EXCERPTED RECORDS:
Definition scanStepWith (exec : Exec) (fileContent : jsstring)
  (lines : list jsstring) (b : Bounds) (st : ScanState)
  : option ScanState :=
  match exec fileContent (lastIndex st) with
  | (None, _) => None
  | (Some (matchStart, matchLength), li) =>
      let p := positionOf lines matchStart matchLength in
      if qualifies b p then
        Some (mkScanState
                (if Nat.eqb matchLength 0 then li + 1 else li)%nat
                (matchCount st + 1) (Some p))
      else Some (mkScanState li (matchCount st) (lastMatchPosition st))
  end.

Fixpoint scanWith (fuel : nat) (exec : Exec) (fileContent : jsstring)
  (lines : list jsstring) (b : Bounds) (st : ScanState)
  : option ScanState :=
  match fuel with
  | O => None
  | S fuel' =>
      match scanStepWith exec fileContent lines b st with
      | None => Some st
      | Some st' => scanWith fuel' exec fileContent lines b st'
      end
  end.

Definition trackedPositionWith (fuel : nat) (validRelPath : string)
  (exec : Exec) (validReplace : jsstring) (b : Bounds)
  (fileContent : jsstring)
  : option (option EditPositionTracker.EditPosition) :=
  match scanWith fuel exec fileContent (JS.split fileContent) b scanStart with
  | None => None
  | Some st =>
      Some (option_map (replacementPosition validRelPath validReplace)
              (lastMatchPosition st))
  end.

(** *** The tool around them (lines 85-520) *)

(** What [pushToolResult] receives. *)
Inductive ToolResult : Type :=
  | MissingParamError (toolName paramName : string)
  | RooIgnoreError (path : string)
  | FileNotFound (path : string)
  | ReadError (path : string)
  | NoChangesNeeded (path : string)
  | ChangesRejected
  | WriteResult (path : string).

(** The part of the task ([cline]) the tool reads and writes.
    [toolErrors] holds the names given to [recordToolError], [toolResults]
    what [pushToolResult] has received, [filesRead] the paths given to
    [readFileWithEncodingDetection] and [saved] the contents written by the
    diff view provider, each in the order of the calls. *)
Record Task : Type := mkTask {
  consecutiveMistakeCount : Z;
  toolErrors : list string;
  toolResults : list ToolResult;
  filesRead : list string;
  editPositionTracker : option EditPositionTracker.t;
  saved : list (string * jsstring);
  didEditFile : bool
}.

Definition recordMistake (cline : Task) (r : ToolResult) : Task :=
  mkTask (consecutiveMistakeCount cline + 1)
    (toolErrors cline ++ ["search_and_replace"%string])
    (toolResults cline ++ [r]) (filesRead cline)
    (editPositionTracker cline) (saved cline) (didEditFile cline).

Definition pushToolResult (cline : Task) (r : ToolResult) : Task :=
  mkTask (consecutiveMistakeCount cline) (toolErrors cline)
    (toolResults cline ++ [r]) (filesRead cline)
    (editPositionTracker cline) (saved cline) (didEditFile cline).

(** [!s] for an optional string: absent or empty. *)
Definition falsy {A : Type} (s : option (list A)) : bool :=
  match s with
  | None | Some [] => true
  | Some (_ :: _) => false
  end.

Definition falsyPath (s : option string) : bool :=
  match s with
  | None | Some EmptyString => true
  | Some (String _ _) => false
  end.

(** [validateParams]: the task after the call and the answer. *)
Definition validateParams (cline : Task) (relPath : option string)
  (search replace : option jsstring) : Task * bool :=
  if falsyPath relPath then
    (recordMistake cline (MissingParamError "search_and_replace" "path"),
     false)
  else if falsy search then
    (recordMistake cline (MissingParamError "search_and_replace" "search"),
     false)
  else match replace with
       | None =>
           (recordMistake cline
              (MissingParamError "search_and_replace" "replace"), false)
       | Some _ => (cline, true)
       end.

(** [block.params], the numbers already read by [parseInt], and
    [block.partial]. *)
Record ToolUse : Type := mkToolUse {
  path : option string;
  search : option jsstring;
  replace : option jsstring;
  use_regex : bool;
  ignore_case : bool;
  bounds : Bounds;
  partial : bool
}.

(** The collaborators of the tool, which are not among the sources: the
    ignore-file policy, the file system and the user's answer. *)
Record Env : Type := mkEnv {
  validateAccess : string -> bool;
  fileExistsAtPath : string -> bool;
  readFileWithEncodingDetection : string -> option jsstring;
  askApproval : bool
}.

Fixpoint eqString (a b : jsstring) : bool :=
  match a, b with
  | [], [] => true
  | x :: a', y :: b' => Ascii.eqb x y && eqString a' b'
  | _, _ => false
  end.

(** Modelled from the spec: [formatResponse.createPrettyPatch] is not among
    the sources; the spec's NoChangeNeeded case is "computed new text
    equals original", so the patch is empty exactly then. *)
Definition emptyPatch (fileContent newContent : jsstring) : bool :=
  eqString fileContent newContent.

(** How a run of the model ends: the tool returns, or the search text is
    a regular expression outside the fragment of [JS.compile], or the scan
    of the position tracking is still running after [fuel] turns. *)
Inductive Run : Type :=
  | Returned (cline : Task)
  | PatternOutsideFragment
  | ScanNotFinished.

WHAT THE TASK REQUIRES: Each line of the listing above should be output exactly.

ANSWER BOX:
Definition scanStepWith (exec : Exec) (fileContent : jsstring)
  (lines : list jsstring) (b : Bounds) (st : ScanState)
  : option ScanState :=
  match exec fileContent (lastIndex st) with
  | (None, _) => None
  | (Some (matchStart, matchLength), li) =>
      let p := positionOf lines matchStart matchLength in
      if qualifies b p then
        Some (mkScanState
                (if Nat.eqb matchLength 0 then li + 1 else li)%nat
                (matchCount st + 1) (Some p))
      else Some (mkScanState li (matchCount st) (lastMatchPosition st))
  end.

Fixpoint scanWith (fuel : nat) (exec : Exec) (fileContent : jsstring)
  (lines : list jsstring) (b : Bounds) (st : ScanState)
  : option ScanState :=
  match fuel with
  | O => None
  | S fuel' =>
      match scanStepWith exec fileContent lines b st with
      | None => Some st
      | Some st' => scanWith fuel' exec fileContent lines b st'
      end
  end.

Definition trackedPositionWith (fuel : nat) (validRelPath : string)
  (exec : Exec) (validReplace : jsstring) (b : Bounds)
  (fileContent : jsstring)
  : option (option EditPositionTracker.EditPosition) :=
  match scanWith fuel exec fileContent (JS.split fileContent) b scanStart with
  | None => None
  | Some st =>
      Some (option_map (replacementPosition validRelPath validReplace)
              (lastMatchPosition st))
  end.

(** *** The tool around them (lines 85-520) *)

(** What [pushToolResult] receives. *)
Inductive ToolResult : Type :=
  | MissingParamError (toolName paramName : string)
  | RooIgnoreError (path : string)
  | FileNotFound (path : string)
  | ReadError (path : string)
  | NoChangesNeeded (path : string)
  | ChangesRejected
  | WriteResult (path : string).

(** The part of the task ([cline]) the tool reads and writes.
    [toolErrors] holds the names given to [recordToolError], [toolResults]
    what [pushToolResult] has received, [filesRead] the paths given to
    [readFileWithEncodingDetection] and [saved] the contents written by the
    diff view provider, each in the order of the calls. *)
Record Task : Type := mkTask {
  consecutiveMistakeCount : Z;
  toolErrors : list string;
  toolResults : list ToolResult;
  filesRead : list string;
  editPositionTracker : option EditPositionTracker.t;
  saved : list (string * jsstring);
  didEditFile : bool
}.

Definition recordMistake (cline : Task) (r : ToolResult) : Task :=
  mkTask (consecutiveMistakeCount cline + 1)
    (toolErrors cline ++ ["search_and_replace"%string])
    (toolResults cline ++ [r]) (filesRead cline)
    (editPositionTracker cline) (saved cline) (didEditFile cline).

Definition pushToolResult (cline : Task) (r : ToolResult) : Task :=
  mkTask (consecutiveMistakeCount cline) (toolErrors cline)
    (toolResults cline ++ [r]) (filesRead cline)
    (editPositionTracker cline) (saved cline) (didEditFile cline).

(** [!s] for an optional string: absent or empty. *)
Definition falsy {A : Type} (s : option (list A)) : bool :=
  match s with
  | None | Some [] => true
  | Some (_ :: _) => false
  end.

Definition falsyPath (s : option string) : bool :=
  match s with
  | None | Some EmptyString => true
  | Some (String _ _) => false
  end.

(** [validateParams]: the task after the call and the answer. *)
Definition validateParams (cline : Task) (relPath : option string)
  (search replace : option jsstring) : Task * bool :=
  if falsyPath relPath then
    (recordMistake cline (MissingParamError "search_and_replace" "path"),
     false)
  else if falsy search then
    (recordMistake cline (MissingParamError "search_and_replace" "search"),
     false)
  else match replace with
       | None =>
           (recordMistake cline
              (MissingParamError "search_and_replace" "replace"), false)
       | Some _ => (cline, true)
       end.

(** [block.params], the numbers already read by [parseInt], and
    [block.partial]. *)
Record ToolUse : Type := mkToolUse {
  path : option string;
  search : option jsstring;
  replace : option jsstring;
  use_regex : bool;
  ignore_case : bool;
  bounds : Bounds;
  partial : bool
}.

(** The collaborators of the tool, which are not among the sources: the
    ignore-file policy, the file system and the user's answer. *)
Record Env : Type := mkEnv {
  validateAccess : string -> bool;
  fileExistsAtPath : string -> bool;
  readFileWithEncodingDetection : string -> option jsstring;
  askApproval : bool
}.

Fixpoint eqString (a b : jsstring) : bool :=
  match a, b with
  | [], [] => true
  | x :: a', y :: b' => Ascii.eqb x y && eqString a' b'
  | _, _ => false
  end.

(** Modelled from the spec: [formatResponse.createPrettyPatch] is not among
    the sources; the spec's NoChangeNeeded case is "computed new text
    equals original", so the patch is empty exactly then. *)
Definition emptyPatch (fileContent newContent : jsstring) : bool :=
  eqString fileContent newContent.

(** How a run of the model ends: the tool returns, or the search text is
    a regular expression outside the fragment of [JS.compile], or the scan
    of the position tracking is still running after [fuel] turns. *)
Inductive Run : Type :=
  | Returned (cline : Task)
  | PatternOutsideFragment
  | ScanNotFinished.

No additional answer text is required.